Is Fox News, like the Republican Party, having moral qualms — or at least nagging concerns — about its image?
It takes a lot to get bumped off the air at Fox News. Just ask one of the network’s star hosts, Tucker Carlson.
He’s still there after calling women “extremely primitive” and Arabs “semiliterate primitive monkeys.” And those are tame examples of the unprintable lines from the audio clips — things he said this century — recently unearthed from his run as an occasional guest on the “Bubba the Love Sponge Show.”
The suspension of host Jeanine Pirro over her incendiary remarks about Muslim congresswoman Ilhan Omar, however, may be a sign that the network, like the Republican party, is starting to have some moral qualms about itself. Or at least some nagging concerns about its image.
Lachlan Murdoch, Rupert’s oldest son, this week officially became chairman and CEO of Fox Corp. after the completion of Disney’s acquisition of 21st Century Fox. But unlike his father, Lachlan is reportedly not a friend or fan of the Trumps, although he hired Hope Hicks, Trump’s former communications director, to be the new company’s chief spokeswoman.
While Republicans have largely been in lockstep with Trump, in a dance to distance themselves from the Washington establishment, the news network that’s been politely characterized as having “a symbiotic relationship with the president of the United States” appears to be moving in a decidedly different direction.
Just as Pirro’s show was whisked off the air, Democratic National Party Chair Donna Brazile made her debut on the network as a regular contributor and it was announced that former House Speaker Paul Ryan, one of the few red-state reps who dared criticize Trump (however mild that criticism was), is now a board member of the freshly minted company Fox Corp.
That doesn’t mean Rachel Maddow will soon be replacing Sean Hannity, as amusing as that might be. Lachlan and Fox are conservative through and through, but the network may no longer be comfortable serving as the unofficial media arm of the administration. And that could be as much of a business decision as a philosophical one.
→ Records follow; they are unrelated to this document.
(** X14 -- [is_solved] accepts exactly the boards in which, for every unit, the
    candidate strings of the 9 boxes hold together each digit once -- in any
    order and however they are spread over the boxes. *)
Theorem is_solved_iff_permutation (values : board) :
  is_solved values = true <->
  forall unit, In unit units -> Permutation (concat (map values unit)) cols.
Proof.
  split.
  - intros H unit Hu. exact (is_solved_perm values unit H Hu).
  - intros H. unfold is_solved. apply forallb_forall. intros unit Hu.
    apply str_eqb_eq. rewrite (sorted_of_permutation _ _ (H unit Hu)).
    reflexivity.
Qed.

(** ** Solutions and givens *)

Lemma search_solved_again (hash : list str -> Z) (r : board) :
  is_solved r = true -> is_same hash r (reduce_puzzle (copy r)) = true ->
  search hash 1 r = Some (Solved r).
Proof.
  intros Hs Hsame. cbn [search reduce_loop]. rewrite Hsame. now rewrite Hs.
Qed.

(** X15 -- [search] is idempotent on what it finds: given a board it returned, it
    returns that board again at once (one pass of the loop, no branching). *)
Theorem search_idempotent_on_solutions (hash : list str -> Z) (fuel : nat)
        (values r : board) :
  search hash fuel values = Some (Solved r) ->
  search hash 1 r = Some (Solved r).
Proof.
  intros H. apply search_solved in H as [Hs Hsame].
  now apply search_solved_again.
Qed.

Lemma search_idempotent_on_solutions_witness :
  search length_hash 1 (grid_values solved_grid) = Some (Solved (grid_values solved_grid)).
Proof.
  apply (search_idempotent_on_solutions length_hash 1 (grid_values solved_grid)).
  vm_compute. reflexivity.
Defined.

(** X16 -- [solve] keeps the givens: in a board it returns for an 81-character
    grid, a box whose grid character is not a dot holds that character or
    nothing; it holds that character when the hash does not make the
    returned board collide with its own next pass (then every box holds one
    digit). *)
Theorem solve_keeps_givens (hash : list str -> Z) (fuel : nat) (grid : str)
        (r : board) (i : nat) :
  solve hash fuel grid = Some (Solved r) ->
  length grid = 81 -> i < 81 ->
  nth i grid "."%char <> "."%char ->
  (r (nth i boxes []) = [nth i grid "."%char] \/ r (nth i boxes []) = []) /\
  ((hash (tuple r) = hash (tuple (reduce_puzzle (copy r))) ->
    tuple r = tuple (reduce_puzzle (copy r))) ->
   r (nth i boxes []) = [nth i grid "."%char]).
Proof.
  intros H Hlen Hi Hgiven. unfold solve in H.
  pose proof (search_shrinks hash fuel _ _ H (nth i boxes [])) as Hsub.
  assert (Eg : grid_values grid (nth i boxes []) = [nth i grid "."%char]).
  { unfold grid_values.
    rewrite (dict_of_combine_nth
               (fun val => if Ascii.eqb val "."%char then cols else [val])
               boxes boxes_NoDup grid i)
      by (rewrite ?boxes_length, ?Hlen; exact Hi).
    destruct (Ascii.eqb (nth i grid "."%char) "."%char) eqn:E; [|reflexivity].
    apply Ascii.eqb_eq in E. contradiction. }
  rewrite Eg in Hsub. apply subseq_of_single in Hsub.
  split; [destruct Hsub; [now right | now left]|].
  intros Hhash. apply search_solved in H as [Hs Hsame].
  unfold is_same in Hsame. apply Z.eqb_eq, Hhash, tuple_agree in Hsame.
  assert (Hb : In (nth i boxes []) boxes)
    by (apply nth_In; rewrite boxes_length; exact Hi).
  destruct (pass_fixpoint_solved r (agree_sym _ _ Hsame) Hs _ Hb) as (d & _ & E).
  destruct Hsub as [Hs0|Hs1]; [|assumption].
  rewrite Hs0 in E. inversion E.
Qed.

Lemma solve_keeps_givens_witness :
  (grid_values solved_grid (nth 40 boxes []) = [nth 40 solved_grid "."%char] \/
   grid_values solved_grid (nth 40 boxes []) = []) /\
  ((length_hash (tuple (grid_values solved_grid))
    = length_hash (tuple (reduce_puzzle (copy (grid_values solved_grid)))) ->
    tuple (grid_values solved_grid)
    = tuple (reduce_puzzle (copy (grid_values solved_grid)))) ->
   grid_values solved_grid (nth 40 boxes []) = [nth 40 solved_grid "."%char]).
Proof.
  apply (solve_keeps_givens length_hash 1 solved_grid (grid_values solved_grid) 40).
  - vm_compute. reflexivity.
  - reflexivity.
  - lia.
  - vm_compute. intros H. inversion H.
Defined.

(** ** The order of the peer set *)

Lemma box_in_perm (k : str) (l l' : list str) :
  Permutation l l' -> box_in k l = box_in k l'.
Proof.
  intros P. destruct (box_in k l') eqn:E.
  - apply box_in_In. apply box_in_In in E.
    exact (Permutation_in k (Permutation_sym P) E).
  - destruct (box_in k l) eqn:E'; [|reflexivity].
    apply box_in_In in E'. apply (Permutation_in k P), box_in_In in E'.
    congruence.
Qed.

Lemma eliminate_in_order_fold (order : str -> list str) :
  (forall box, Permutation (order box) (peers box)) ->
  forall l s s', (forall k, s k = s' k) ->
  forall k,
    fold_left (fun values box =>
                 let digit := values box in
                 fold_left (fun values peer =>
                              set_box values peer (str_replace (values peer) digit))
                           (order box) values) l s k
    = fold_left (fun values box =>
                   let digit := values box in
                   fold_left (fun values peer =>
                                set_box values peer (str_replace (values peer) digit))
                             (peers box) values) l s' k.
Proof.
  intros Hp. induction l as [|b l IH]; intros s s' E k; cbn [fold_left]; [apply E|].
  apply IH. intros k'.
  rewrite (eliminate_peers_spec (s b) (order b))
    by (apply (Permutation_NoDup (Permutation_sym (Hp b))), peers_NoDup).
  rewrite (eliminate_peers_spec (s' b) (peers b)) by apply peers_NoDup.
  rewrite (box_in_perm k' _ _ (Hp b)), !E. reflexivity.
Qed.

(** X17 -- [peers[box]] is a set, and Python iterates it in no fixed order: the
    result of [eliminate] is the same for every order in which the peers of
    each box are visited. *)
Theorem eliminate_order_independent (order : str -> list str) (values : board)
        (box : str) :
  (forall b, Permutation (order b) (peers b)) ->
  eliminate_in_order order values box = eliminate values box.
Proof.
  intros Hp. unfold eliminate_in_order, eliminate.
  apply eliminate_in_order_fold; [assumption | reflexivity].
Qed.
(** X4: decoding composes over concatenation: the value of [arr1 ++ arr2] is
    the value of [arr1] plus the value of [arr2] shifted left by the bits
    of [arr1]. *)
Theorem decode_app (arr1 arr2 : list byte) (v1 v2 : Z) :
  (length arr1 + length arr2 <= 8)%nat ->
  _decode arr1 (Z.of_nat (length arr1)) = Some v1 ->
  _decode arr2 (Z.of_nat (length arr2)) = Some v2 ->
  _decode (arr1 ++ arr2) (Z.of_nat (length arr1 + length arr2))
  = Some (v1 + 2 ^ (8 * Z.of_nat (length arr1)) * v2).
Proof.
  intros Hlen.
  rewrite !decode_value by (rewrite ?length_app, ?Nat2Z.id; lia).
  rewrite !Nat2Z.id, !take_ge by (rewrite ?length_app; lia).
  intros [= <-] [= <-]. rewrite le_value_app. reflexivity.
Qed.

Lemma decode_app_witness :
  _decode ([x01; x02] ++ [x03])
    (Z.of_nat (length [x01; x02] + length [x03]))
  = Some (513 + 2 ^ (8 * Z.of_nat (length [x01; x02])) * 3).
Proof.
  apply (decode_app [x01; x02] [x03] 513 3);
    [simpl; lia | reflexivity | reflexivity].
Defined.

(** * Further properties of [poll] *)

(** A copy that succeeds stayed inside both arrays. *)
Lemma copy_loop_bounds (src : list byte) (count : nat) :
  forall (i : nat) (dst d : list byte),
    copy_loop src count i dst = Some d ->
    count = 0%nat
    \/ ((i + count <= length src)%nat /\ (i + count <= length dst)%nat).
Proof.
  induction count as [|count IH]; intros i dst d; simpl; [auto|].
  destruct (src !! i) as [b|] eqn:Hb; [|discriminate].
  destruct (decide (i < length dst)%nat) as [Hi|]; [|discriminate].
  intros H. apply IH in H. rewrite length_insert in H.
  apply lookup_lt_Some in Hb. right. lia.
Qed.

Section PollInversion.

Variables CALL_AND_RESP CAN_NO_ERROR : Z.
Variable env : Env.
Variable self : CANTelemetry.

Local Abbreviation wait_loop' := (wait_loop env).
Local Abbreviation poll' := (poll CALL_AND_RESP CAN_NO_ERROR env).
Local Abbreviation request_calls' := (request_calls CALL_AND_RESP).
A recent protest outside Fox NYC headquarters during an event for advertisers was led by the liberal-leaning watchdog group Media Matters. The brandished signs read “Fox News Is Toxic.” The goal was to get advertisers to take their business elsewhere, as protesters marched in front of story-high images of Fox’s star personalities.
Many of the hosts whose faces are emblazoned on the side of the network’s headquarters have spent two years debunking the Russian collusion witch hunt, special counsel Robert Mueller’s investigation and the entire FBI.
Tensions peaked throughout the media Friday upon news that Mueller’s report had been delivered. The impending biggest story of the year, or replay of Al Capone’s vault, will certainly present challenges inside Fox, where sources have been quoted saying the newsroom wants to put its reporting and journalism front and center.
Hannity and others have breached critical ethical lines between the press and the White House by privately advising the president and even jumping on campaign stages with him.
Pirro’s commentary is at the top of that list. She was suspended after saying Omar was unpatriotic because she wears a hijab, and that means she honors Sharia law over the Constitution. It was as logical an equation as adding two plus two and coming up with 22.
That sort of bad math didn’t appear to rattle Fox before. But less than a week after Pirro’s loaded commentary, 50 Muslims were killed in two New Zealand mosques by a gunman espousing hate for Muslims and others on social media.
Her comments had already triggered widespread criticism, and Fox issued a rare apology.
It was a particularly busy week for Trump, who tweeted that Fox should bring Pirro back, then defended Tucker Carlson, then criticized three of the network’s news anchors, at least one of whom hadn’t apparently been supportive enough of his other tweets attacking the late Sen. John McCain.
The divisions between old school, conservative ideals and reactionary nationalist ideology, and the battle between lifetime career politicians vs. a millionaire heir “populist,” were on full display as he denigrated the late war hero throughout the week.
Appealing to his base’s distrust of the party’s political elite, Trump ripped McCain apart in a series of tweets, and later, sound bites. “He campaigned on repealing and replacing Obamacare for years, and then he got to a vote and he said thumbs down. ... I think that’s disgraceful, plus there are other things.”
Republican lawmakers remained, for the most part, silent as he desecrated their former friend and colleague’s memory. Senate Majority Leader Mitch McConnell avoided locking horns with his leader by releasing a statement highlighting McCain’s attributes. He was “a rare patriot,” he tweeted.
Sen. Lindsey Graham, once a close friend of McCain’s but increasingly a pal of Trump’s, released a statement that belied about as much conviction as a wet sponge. “I think the president’s comments about Sen. McCain hurt him more than they hurt the legacy of Sen. McCain,” Graham said. “My job is to represent the people of South Carolina. They want me to work with the president where I can. I’ve gotten to know the president. We have a good working relationship. I like him. I don’t like it when he says things about my friend John McCain.”
It’s worth noting both McConnell and Graham are up for re-election in 2020. It’s yet to be seen which side of Fox News, or the Republican Party, will be behind them.